Listed entries:

(** A new stream starts with the windows that both ends have announced. *)
Lemma accounts_create id frame name md s s' ins :
  server_inv s -> server_side s -> ts_lastSeen s < id ->
  NewStream_InitialWindowSize frame = Wc -> ProtocolRevision frame = REVISION_TWO ->
  ts_objects s' = <[id := stream_start (make_stream (ts_opts s) (ts_ctxErr s) id frame name md)]>
                    (ts_objects s) ->
  ts_opts s' = ts_opts s -> ts_posted s' = ts_posted s -> ts_wire s' = ts_wire s ->
  ts_result s' = ts_result s -> ts_lastSeen s' = id -> ts_streams s' = {[id]} ∪ ts_streams s ->
  (forall id', up_data ins id' = 0 /\ up_credit ins id' = 0) ->
  server_accounts s s' ins.
Proof.
  intros Hinv [Ho Hp Hw] Hnew Hwin Hrev E1 E2 E3 E4 L1 L2 L3 Hins. split.
  - split; rewrite ?E2, ?E3; try done. intros id' w. rewrite E1, lookup_insert_Some.
    intros [[<- <-]|[_ Hw']]; [|by eapply Ho]. split; [|split; [done|by intros []]].
    unfold make_stream. simpl. rewrite Hrev, Hw. split_and!; [done|done|].
    apply new_recv_inv; [done|]. by vm_compute.
  - exists []. rewrite E4, app_nil_r. split; [done|]. intros id'. destruct (Hins id') as [-> ->].
    change (down_data [] id') with 0. change (down_credit [] id') with 0.
    unfold server_ledger, server_lists. simpl. rewrite E1, L1, L2, L3.
    destruct (decide (id' = id)) as [->|Hne].
    + rewrite lookup_insert_eq. unfold outstanding, reserved. simpl.
      destruct (ts_objects s !! id) eqn:Hv; [apply (vi_ids _ Hinv) in Hv; lia|]. rewrite Hwin, Hw.
      split_and!; [lia|lia| |]; [intros [? _]|intros [[? _] _]]; split; done || lia.
    + rewrite lookup_insert_ne by done. split_and!; [lia|lia| |].
      * intros [? Hl]. split; [|lia]. split; [done|].
        destruct (ts_objects s !! id'); [by apply elem_of_union in Hl as [?%elem_of_singleton|]|lia].
      * intros [[? Hl] ?]. split; [|lia]. split; [|done]. split; [done|].
        destruct (ts_objects s !! id'); [by apply elem_of_union in Hl as [?%elem_of_singleton|]|lia].
Qed.

Lemma accounts_recv closing m s s' :
  server_inv s -> server_side s -> opens_with m ->
  serve_recv QueryService closing (inr m) s = Some s' -> server_accounts s s' [m].
Proof.
  intros Hinv Hside Hopen Hs. cbn [serve_recv] in Hs.
  assert (Hframe : forall frame, C2S_Frame m = frame ->
    match getStream (C2S_StreamId m) s with
    | NeverCreated e => Some (serve_return (Some e) s)
    | Ignored => Some s
    | Found => run_stream (C2S_StreamId m) (FFrame frame) (set_loop (C2S_StreamId m) s)
    end = Some s' -> server_accounts s s' [m]).
  { intros frame Hf. destruct (getStream _ s) eqn:Hget; intros Hr.
    - assert (Hin : forall w id, weigh C2S_StreamId C2S_Frame w [m] id
                      = if C2S_StreamId m =? id then message_weight C2S_Frame w m else 0).
      { intros w id. rewrite weigh_cons. unfold weigh. simpl. destruct (_ =? _); lia. }
      apply (accounts_run (C2S_StreamId m) (FFrame frame) (set_loop (C2S_StreamId m) s));
        [by apply inv_set_loop|by destruct Hside; split|done|..]; intros id;
        unfold up_credit, up_data; rewrite Hin; unfold message_weight; rewrite Hf; by destruct frame.
    - injection Hr as <-. apply accounts_quiet; try done. intros id [Hr Hl].
      assert (id <> C2S_StreamId m) as Hne.
      { intros ->. unfold getStream in Hget. destruct (bool_decide _) eqn:Hb; [done|].
        apply bool_decide_eq_false in Hb. destruct (Z.leb_spec (C2S_StreamId m) (ts_lastSeen s)); [|done].
        destruct (ts_objects s !! C2S_StreamId m); [done|lia]. }
      split; [done|]. unfold up_data, up_credit. rewrite !weigh_cons.
      by destruct (Z.eqb_spec (C2S_StreamId m) id); [congruence|].
    - injection Hr as <-. by eapply accounts_contexts, misses_ended. }
  destruct (C2S_Frame m) as [[frame|q|d| | |w]|] eqn:Hf; try exact (Hframe _ eq_refl Hs).
  assert (Hzero : forall id, up_data [m] id = 0 /\ up_credit [m] id = 0).
  { intros id. unfold up_data, up_credit. rewrite !weigh_cons. unfold message_weight. rewrite Hf.
    by destruct (_ =? _). }
  destruct (Hopen frame Hf) as [Hwin Hrev]. unfold createStream in Hs.
  destruct (bool_decide _); [injection Hs as <-; by eapply accounts_contexts, misses_ended|].
  destruct (Z.leb_spec (C2S_StreamId m) (ts_lastSeen s));
    [injection Hs as <-; by eapply accounts_contexts, misses_ended|].
  destruct (check_stream _ _ _ _ _) as [e|[name md]]; injection Hs as <-.
  - apply (accounts_same s _ []); try done; simpl; [|by rewrite app_nil_r|].
    + apply Forall_app. split; [apply Hside|by repeat constructor].
    + intros id [Hr Hl]. simpl in *. split; [|done]. split; [done|]. destruct (ts_objects s !! id); [done|lia].
  - by eapply accounts_create.
Qed.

Work to complete: Reproduce verbatim only the segment of the listing bounded by the line containing "assert (Hframe : forall" and the line containing "Hside|by repeat constructor].", with both boundary lines included.

Answer to this problem:
  assert (Hframe : forall frame, C2S_Frame m = frame ->
    match getStream (C2S_StreamId m) s with
    | NeverCreated e => Some (serve_return (Some e) s)
    | Ignored => Some s
    | Found => run_stream (C2S_StreamId m) (FFrame frame) (set_loop (C2S_StreamId m) s)
    end = Some s' -> server_accounts s s' [m]).
  { intros frame Hf. destruct (getStream _ s) eqn:Hget; intros Hr.
    - assert (Hin : forall w id, weigh C2S_StreamId C2S_Frame w [m] id
                      = if C2S_StreamId m =? id then message_weight C2S_Frame w m else 0).
      { intros w id. rewrite weigh_cons. unfold weigh. simpl. destruct (_ =? _); lia. }
      apply (accounts_run (C2S_StreamId m) (FFrame frame) (set_loop (C2S_StreamId m) s));
        [by apply inv_set_loop|by destruct Hside; split|done|..]; intros id;
        unfold up_credit, up_data; rewrite Hin; unfold message_weight; rewrite Hf; by destruct frame.
    - injection Hr as <-. apply accounts_quiet; try done. intros id [Hr Hl].
      assert (id <> C2S_StreamId m) as Hne.
      { intros ->. unfold getStream in Hget. destruct (bool_decide _) eqn:Hb; [done|].
        apply bool_decide_eq_false in Hb. destruct (Z.leb_spec (C2S_StreamId m) (ts_lastSeen s)); [|done].
        destruct (ts_objects s !! C2S_StreamId m); [done|lia]. }
      split; [done|]. unfold up_data, up_credit. rewrite !weigh_cons.
      by destruct (Z.eqb_spec (C2S_StreamId m) id); [congruence|].
    - injection Hr as <-. by eapply accounts_contexts, misses_ended. }
  destruct (C2S_Frame m) as [[frame|q|d| | |w]|] eqn:Hf; try exact (Hframe _ eq_refl Hs).
  assert (Hzero : forall id, up_data [m] id = 0 /\ up_credit [m] id = 0).
  { intros id. unfold up_data, up_credit. rewrite !weigh_cons. unfold message_weight. rewrite Hf.
    by destruct (_ =? _). }
  destruct (Hopen frame Hf) as [Hwin Hrev]. unfold createStream in Hs.
  destruct (bool_decide _); [injection Hs as <-; by eapply accounts_contexts, misses_ended|].
  destruct (Z.leb_spec (C2S_StreamId m) (ts_lastSeen s));
    [injection Hs as <-; by eapply accounts_contexts, misses_ended|].
  destruct (check_stream _ _ _ _ _) as [e|[name md]]; injection Hs as <-.
  - apply (accounts_same s _ []); try done; simpl; [|by rewrite app_nil_r|].
    + apply Forall_app. split; [apply Hside|by repeat constructor].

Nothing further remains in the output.